The Decline of Multi-Brand E-tailers in the Luxury Market

The luxury market is seeing a shift in consumer behavior, with physical stores experiencing a resurgence while multi-brand e-tailers are facing a decline. This change can be attributed to several factors. In the past, multi-brand e-tailers were on the rise in the luxury market, but now they are struggling to maintain their position.

According to Altagamma, the association of Italy’s top luxury labels, there is a narrowing gap between wholesale and retail channels in the luxury sector. This poses a threat to multi-brand fashion e-tailers, who are predicted to see a decline of 1% in their revenue in the coming years. On the other hand, physical multi-brand stores are expected to remain stable, and luxury labels’ direct e-tail sales are projected to grow by around 4.5%.

In 2022, sales in luxury labels’ brick-and-mortar and online stores increased significantly, with growth rates of 26% and 20% respectively. However, in 2023, while physical stores continue to grow (between 9% and 13%), online sales have declined by 5%. Department stores, which saw a 20% increase in value last year, are also expected to experience a decline of 8% to 12% in 2023.
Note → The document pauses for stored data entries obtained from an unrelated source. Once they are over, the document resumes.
(** src/src/handler/ruleset_output.cpp:10-140 [formatRulesetOutput] *)
Definition formatRulesetOutput (converted_content : str) (type : Z) (group : str) (clash surge quanx : list str) : str :=
  let output_content := if (type =? 3)%Z || (type =? 4)%Z || (type =? 6)%Z then payload_header else [] in
  let output_content := foldl (fun out line => out ++ output_step type group clash surge quanx line) output_content
    (getlines (getLineBreak converted_content) converted_content) in
  if bool_decide (output_content = payload_header) then
    output_content ++
    (if (type =? 3)%Z then "  - '--placeholder--'" else if (type =? 4)%Z then "  - '0.0.0.0/32'"
     else if (type =? 6)%Z then "  - 'DOMAIN,--placeholder--'" else [])
  else output_content.
End Output.

(** ** Rules for Surge *)

Section Surge.
Context `{!Pcre} (getMD5 : str -> str) (cache : str -> option str) (max_allowed_rules : nat) (fileExist : str -> bool).

(** What happens to the INI document. *)
Inductive IniOp := SetCurrentSection (section : str) | EraseCurrent | EraseSection (section : str) | SetItem (section item value : str).

(** The state of the generator: the rules, the number that counts against
    the limit, the statistics, and the items of other sections. *)
Record SurgeState := mkSurge { allRules : list str; total_rules : nat; local_rules : nat; remote_items : list IniOp }.

(** src/src/generator/config/ruleconvert.cpp:743-756 [rulesetToSurge, current section] *)
Definition surge_section (surge_ver : Z) : str :=
  if (surge_ver =? 0)%Z then "RoutingRule" else if (surge_ver =? -1)%Z then "filter_local"
  else if (surge_ver =? -2)%Z then "TCP" else "Rule".

(** src/src/generator/config/ruleconvert.cpp:758-772 [rulesetToSurge, sections] *)
Definition surge_sections (surge_ver : Z) (overwrite_original_rules : bool) : list IniOp :=
  [SetCurrentSection (surge_section surge_ver)]
  ++ (if overwrite_original_rules then
        EraseCurrent :: (if (surge_ver =? -1)%Z then [EraseSection "filter_remote"]
                         else if (surge_ver =? -4)%Z then [EraseSection "Remote Rule"] else [])
      else []).

(** src/src/generator/config/ruleconvert.cpp:905-930 [rulesetToSurge, supported types] *)
Definition surge_types (surge_ver : Z) : list str :=
  if (surge_ver =? -2)%Z || (surge_ver =? -1)%Z then QuanXRuleTypes
  else if (surge_ver =? -3)%Z then SurfRuleTypes
  else if (2 <? surge_ver)%Z then SurgeRuleTypes else Surge2RuleTypes.
Definition surge_supported (surge_ver : Z) (strLine : str) : bool :=
  negb ((surge_ver =? -2)%Z && startsWith strLine "IP-CIDR6") && existsb (startsWith strLine) (surge_types surge_ver).

Definition is_logical (strLine : str) : bool := startsWith strLine "AND" || startsWith strLine "OR" || startsWith strLine "NOT".
Definition is_quantumult (surge_ver : Z) : bool := (surge_ver =? -1)%Z || (surge_ver =? -2)%Z.

(** src/src/generator/config/ruleconvert.cpp:791-799 [rulesetToSurge, the rule with its policy] *)
Definition surge_rule (surge_ver : Z) (rule_group strLine : str) : option str :=
  if is_quantumult surge_ver then transformRuleToCommon strLine rule_group true
  else if is_logical strLine then Some strLine else transformRuleToCommon strLine rule_group false.

(** src/src/generator/config/ruleconvert.cpp:895-948 [rulesetToSurge, the lines of a ruleset] *)
Fixpoint surge_lines (surge_ver : Z) (rule_group : str) (lines : list str) (st : SurgeState) : option SurgeState :=
  match lines with
  | [] => Some st
  | strLine :: lines =>
      if over_limit max_allowed_rules (total_rules st) then Some st
      else
        let strLine := trimWhitespace strLine true true in
        if ignored strLine then surge_lines surge_ver rule_group lines st
        else if negb (surge_supported surge_ver strLine) then surge_lines surge_ver rule_group lines st
        else
          let strLine := stripRulesetComment strLine false in
          let strLine := if is_quantumult surge_ver && startsWith strLine "IP-CIDR6" then replace strLine 0 8 "IP6-CIDR" else strLine in
          strLine ← surge_rule surge_ver rule_group strLine;
          surge_lines surge_ver rule_group lines
            (mkSurge (allRules st ++ [strLine]) (S (total_rules st)) (S (local_rules st)) (remote_items st))
  end.

(** The three ways to refer to a ruleset instead of reading it. *)
Definition add_rule (rule : str) (st : SurgeState) : SurgeState :=
  mkSurge (allRules st ++ [rule]) (total_rules st) (S (local_rules st)) (remote_items st).
Definition add_remote (section value : str) (st : SurgeState) : SurgeState :=
  mkSurge (allRules st) (total_rules st) (S (local_rules st)) (remote_items st ++ [SetItem section "{NONAME}" value]).
(** ** The URLs that are meant *)

(** Host and beginning of the path, in lower case. *)
Inductive Spelling : str -> list str -> Prop :=
| sp_raw : Spelling "raw.githubusercontent.com" ["aethersailor"; "custom_openclash_rules"; "main"]%str
| sp_raw_refs : Spelling "raw.githubusercontent.com" ["aethersailor"; "custom_openclash_rules"; "refs"; "heads"; "main"]%str
| sp_github kind : kind = "raw"%str \/ kind = "blob"%str ->
    Spelling "github.com" ["aethersailor"%str; "custom_openclash_rules"%str; kind; "main"%str]
| sp_github_refs kind : kind = "raw"%str \/ kind = "blob"%str ->
    Spelling "github.com" ["aethersailor"%str; "custom_openclash_rules"%str; kind; "refs"%str; "heads"%str; "main"%str]
| sp_cdn host : isJsDelivrHost host = true ->
    Spelling host ["gh"; "aethersailor"; "custom_openclash_rules@main"]%str
| sp_cdn_refs host : isJsDelivrHost host = true ->
    Spelling host ["gh"; "aethersailor"; "custom_openclash_rules@refs"; "heads"; "main"]%str.

(** A name of the path: not empty, no dots that move, no byte that could be
    read in two ways. *)
Definition plain_name (s : str) : Prop :=
  s <> [] /\ s <> "."%str /\ s <> ".."%str /\
  forall c, c ∈ s -> (32 <= code c)%Z /\ code c <> 127%Z /\ c ∉ "\%:"%str.
Definition segment_ok (s : str) : Prop := plain_name s /\ "/"%char ∉ s /\ (forall c, c ∈ s -> one_of "?#"%str c = false).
The initial boost in e-tail channel during the pandemic and lockdowns, especially for multi-brand platforms, is diminishing now that the pandemic is over. Instead, there has been a natural acceleration in the performance of physical mono-brand stores. This is driven by a resurgence in socialization and tourism, as well as the decline of digital channels, which are reaching a plateau.

Luxury labels are now shifting their focus from opening new stores to expanding and maximizing the potential of existing ones. Physical stores are transforming into experiential venues for cultural mediation, becoming destinations in their own right. In this context, e-tail is primarily utilized as a digital service that supports physical stores, with online and offline solutions increasingly integrated throughout the customer journey.

Younger consumers, especially Millennials and Generation Z, are showing a renewed enthusiasm for physical stores. Generation Z consumers, in particular, are becoming the most influential group in the luxury market, despite their weakening purchasing power. They are drawn to experiential shopping, which is why in-store shopping is gaining traction over online purchases.

Luxury labels are also exerting greater control over their e-tail operations, favoring their own e-shops and reducing their reliance on multi-brand e-tailers. This shift is affecting the profitability of multi-brand platforms that previously relied on luxury labels for business. Luxury labels are also cutting down on promotional channels and reducing the presence of discounted resale items on multi-brand platforms.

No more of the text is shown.